Asked if he has a message for US President Donald Trump, Israeli Prime Minister Benjamin Netanyahu, and “whoever’s in charge in Tehran”, Mr Bailey said: “The best thing we can do actually for the world economy… is to sort out the problem in terms of reopening the energy supply lines, because that is in the best interest of people in the world.”

UK military planners have joined the US Central Command to help formulate proposals for opening the Strait.

The MPC now expects Consumer Prices Index inflation to be around 3% in the second quarter of 2026, up from the 2.1% that had been forecast in February, with a potential rise in inflation up to 3.5% in the third quarter.

Mr Bailey was asked if he foresees, in the final two years of his term, the ambition to reduce inflation to at or below 2% being fulfilled.

He told the programme: “If you’d asked me this question three weeks ago, I was very optimistic on this.”

The governor added: “We are fully committed to the inflation target, and our job, frankly, is to deal with the shocks as they come along.

“I have to do that. I don’t wish them. I wish they were not happening, but they are and we will have to deal with them.”

He said the impact of the war will likely feed through into a higher Ofgem energy price cap from July.

It was put to Mr Bailey that the Middle East crisis comes at a time when the UK economy has already “not been growing strongly”.

He responded: “It is a very difficult time to have this happen, but frankly, any time would be pretty difficult to have this happen.

“This is a major shock to energy prices, and we have to deal with it.”

He said the “sustainable rate of growth” in the UK needs to be raised which could come from investment from pensions and artificial intelligence.

“I’m not starry-eyed about it, but it is probably the most likely area that we’re going to raise the growth rate of the economy and that’s important”, he said of AI.

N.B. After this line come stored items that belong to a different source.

Definition set_devices (c : Config) (ds : list Device) : Config :=
  mkConfig (cfg_version c) (cfg_listen_addr c) (cfg_device_name c) (cfg_folders c) ds
    (cfg_local_device_id c) (cfg_gui c) (cfg_options c).

Definition set_version (c : Config) (v : Z) : Config :=
  mkConfig v (cfg_listen_addr c) (cfg_device_name c) (cfg_folders c) (cfg_devices c)
    (cfg_local_device_id c) (cfg_gui c) (cfg_options c).

(** ** The checks *)

Section Validation.
Context (unicode_alphanumeric : Z -> bool) (hex_decode : chars -> option (list Z)).

Definition parse_id (id : str) : option (result DeviceIdError DeviceId) :=
  device_id_from_str unicode_alphanumeric hex_decode (chars_of id).

Definition folder_id_char (c : Z) : bool :=
  is_alphanumeric unicode_alphanumeric c || (c =? 45) || (c =? 95).

Definition validate_folder_id (id : str) : result SyncthingError unit :=
  if decide (id = []) then Err (EValidation FolderIdEmpty)
  else if 64 <? Z.of_nat (length id) then Err (EValidation FolderIdTooLong)
  else if negb (forallb folder_id_char (chars_of id)) then Err (EValidation FolderIdCharacters)
  else Ok tt.

Definition validate_device_id (id : str) : option (result SyncthingError unit) :=
  if decide (id = []) then Some (Err (EValidation DeviceIdEmpty))
  else
    let+ r := parse_id id in
    Some match r with
         | Err e => Err (EValidation (DeviceIdInvalid e))
         | Ok _ => Ok tt
         end.

Definition validate_path (path : str) : result SyncthingError unit :=
  if decide (path = []) then Err (EValidation PathEmpty)
  else if contains_sub ($"..") path then Err (EValidation PathParent)
  else Ok tt.

Definition validate_device_id_not_local (id : str) (local : DeviceId) : option (result SyncthingError unit) :=
  let+ r := parse_id id in
  Some match r with
       | Ok device_id => if decide (device_id = local) then Err (EValidation LocalDevice) else Ok tt
       | Err _ => Ok tt
       end.

Fixpoint validate_no_duplicate_folder_paths (folders : list Folder) (new_path : str)
  (excluding_id : option str) : result SyncthingError unit :=
  match folders with
  | [] => Ok tt
  | folder :: rest =>
      if decide (Some (folder_id folder) = excluding_id) then
        validate_no_duplicate_folder_paths rest new_path excluding_id
      else if decide (folder_path folder = new_path) then Err (EValidation (DuplicatePath (folder_id folder)))
      else validate_no_duplicate_folder_paths rest new_path excluding_id
  end.

(** ** The startup check *)

Inductive ConfigProblem :=
| BadLocalDeviceId | BadDeviceId | DuplicateDevice (id : DeviceId) | BadTcpAddress (addr : str)
| EmptyRelayAddress | BadQuicAddress (addr : str) | EmptyFolderId | FolderPathMissing (path : str)
| FolderPathNotDir (path : str) | BadListenAddr.

(** What the file system says of a path. *)
Record PathEnv := mkPathEnv { path_exists : str -> bool; path_is_dir : str -> bool }.

(** [DeviceId::from_str(&id.to_string())] *)
Definition reparse_id (id : DeviceId) : option (result DeviceIdError DeviceId) :=
  let+ text := device_id_to_string id in
  device_id_from_str unicode_alphanumeric hex_decode text.

Definition check_address (a : AddressType) : result ConfigProblem unit :=
  match a with
  | Tcp s => if bool_decide (is_Some (parse_socket_addr s)) then Ok tt else Err (BadTcpAddress s)
  | Relay s => if decide (s = []) then Err EmptyRelayAddress else Ok tt
  | Quic s => if bool_decide (is_Some (parse_socket_addr s)) then Ok tt else Err (BadQuicAddress s)
  | Dynamic => Ok tt
  end.

Fixpoint check_addresses (addrs : list AddressType) : result ConfigProblem unit :=
  match addrs with
  | [] => Ok tt
  | a :: rest => let? _ := check_address a in check_addresses rest
  end.

Fixpoint check_devices (seen : gset DeviceId) (devices : list Device) : option (result ConfigProblem unit) :=
  match devices with
  | [] => Some (Ok tt)
  | d :: rest =>
      let+ r := reparse_id (dev_id d) in
      match r with
      | Err _ => Some (Err BadDeviceId)
      | Ok _ =>
          if decide (dev_id d ∈ seen) then Some (Err (DuplicateDevice (dev_id d)))
          else match check_addresses (dev_addresses d) with
               | Err e => Some (Err e)
               | Ok _ => check_devices ({[dev_id d]} ∪ seen) rest
               end
      end
  end.

Fixpoint check_folders (env : PathEnv) (check_folder_paths : bool) (folders : list Folder)
  : result ConfigProblem unit :=
  match folders with
  | [] => Ok tt
  | f :: rest =>
      if decide (folder_id f = []) then Err EmptyFolderId
      else if check_folder_paths && negb (path_exists env (folder_path f))
      then Err (FolderPathMissing (folder_path f))
      else if check_folder_paths && negb (path_is_dir env (folder_path f))
      then Err (FolderPathNotDir (folder_path f))
      else check_folders env check_folder_paths rest
  end.

Definition validate_config_internal (env : PathEnv) (config : Config) (check_folder_paths : bool)
  : option (result ConfigProblem unit) :=
  let+ local := match cfg_local_device_id config with
                | Some id => reparse_id id
                | None => Some (Ok (mkDeviceId []))
                end in
  match local with
  | Err _ => Some (Err BadLocalDeviceId)
  | Ok _ =>
      let+ devices := check_devices ∅ (cfg_devices config) in
      match devices with
      | Err e => Some (Err e)
      | Ok _ =>
          match check_folders env check_folder_paths (cfg_folders config) with
          | Err e => Some (Err e)
          | Ok _ => if bool_decide (is_Some (parse_socket_addr (cfg_listen_addr config))) then Some (Ok tt)
                    else Some (Err BadListenAddr)
          end
      end
  end.

Definition validate_config (env : PathEnv) (config : Config) : option (result ConfigProblem unit) :=
  validate_config_internal env config true.

Definition validate_config_non_blocking (env : PathEnv) (config : Config) : option (result ConfigProblem unit) :=
  validate_config_internal env config false.
End Validation.

(** ** What the checks accept *)

Definition device_id_wf (id : DeviceId) : Prop :=
  length (device_id_bytes id) = 32%nat /\ Forall is_byte (device_id_bytes id).

#[global] Instance device_id_wf_dec id : Decision (device_id_wf id).
Proof. unfold device_id_wf. apply _. Defined.

Lemma reparse_id_wf ua hd id : device_id_wf id -> reparse_id ua hd id = Some (Ok id).
Proof.
  intros [Hl Hb]. destruct (device_id_text_parses ua hd id Hl Hb) as (s & E & Es & _).
  unfold reparse_id. by rewrite E.
Qed.
Lemma leaves_stats f w :
  (forall s b, to_vec s = Ok b -> L (fun x => (inner_put (make_folder_stats_key f) b x).2)) ->
  leaves L (update_folder_stats f) w.
Proof using Hread.
  intros Hs. apply leaves_bind; [apply leaves_index|]. intros files w1 _. apply leaves_bind; [apply leaves_pure|].
  intros b w2 Eb. unfold serialize, se_read in Eb. injection Eb as Eb _.
  destruct (to_vec (compute_stats files)) as [b'|] eqn:Ev; [|done]. injection Eb as ->.
  apply leaves_bind; [apply leaves_run; by eapply Hs|]. intros. apply leaves_ret.
Qed.

Lemma leaves_then_stats {A : Type} f (c : M A) w :
  leaves L c w -> (forall s b, to_vec s = Ok b -> L (fun x => (inner_put (make_folder_stats_key f) b x).2)) ->
  leaves L (do! c in do! update_folder_stats f in se_ret tt) w.
Proof using Hread.
  intros Hc Hs. apply leaves_bind; [done|]. intros _ w1 _. apply leaves_bind; [by apply leaves_stats|]. intros. apply leaves_ret.
Qed.

End CallLeaves.

(** The keys a scan of a folder finds are those of its index. *)
Lemma scanned_keys f (existing : list (Bytes * Bytes)) v m :
  entries_repr v m -> folder_ok f -> existing ≡ₚ under (make_folder_prefix f) v ->
  forall k, k ∈ existing.*1 <-> exists n, n ∈ dom (index_at (ms_files m) f) /\ k = make_file_key f n.
Proof.
  intros Hm Hok Hp k. rewrite list_elem_of_fmap. split.
  - intros ([k' b] & -> & Hkb). rewrite Hp, list_elem_of_filter, elem_of_map_to_list in Hkb. destruct Hkb as [Hs Hv].
    destruct (er_keys _ _ Hm _ _ Hv) as (mk & Hmk & Ek). cbn in *. subst k'.
    apply folder_prefix_keys in Hs as [n ->]; [|done|done]. exists n. split; [|done].
    pose proof (er_files _ _ Hm f n Hok) as Ho. cbn [key_bytes] in Hv. rewrite Hv in Ho. inversion Ho. by apply elem_of_dom.
  - intros (n & [x Hx]%elem_of_dom & ->). pose proof (er_files _ _ Hm f n Hok) as Ho. rewrite Hx in Ho.
    inversion Ho as [b ? Hs Ev|]; subst. exists (make_file_key f n, b). split; [done|].
    rewrite Hp, list_elem_of_filter, elem_of_map_to_list. split; [|done]. apply (folder_prefix_keys f (KeyFile f n)); eauto.
Qed.

Lemma leaves_map {A B : Type} L (g : A -> B) (c : M A) w : leaves L c w -> leaves L (se_map g c) w.
Proof. intros Hc. apply leaves_bind; [done|]. intros. apply leaves_ret. Qed.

The MPC signalled that if the conflict persists and has a bigger impact on UK prices, it would need to take a “more restrictive policy stance”, which indicates higher interest rates to control inflation.

The governor added: “The longer it goes on… I’m afraid to say, but it is rather an obvious point, the effect will be larger.”

He said that is why it is “imperative” that “everything is done that can be done to alleviate this effect”, adding: “That is the critical thing.”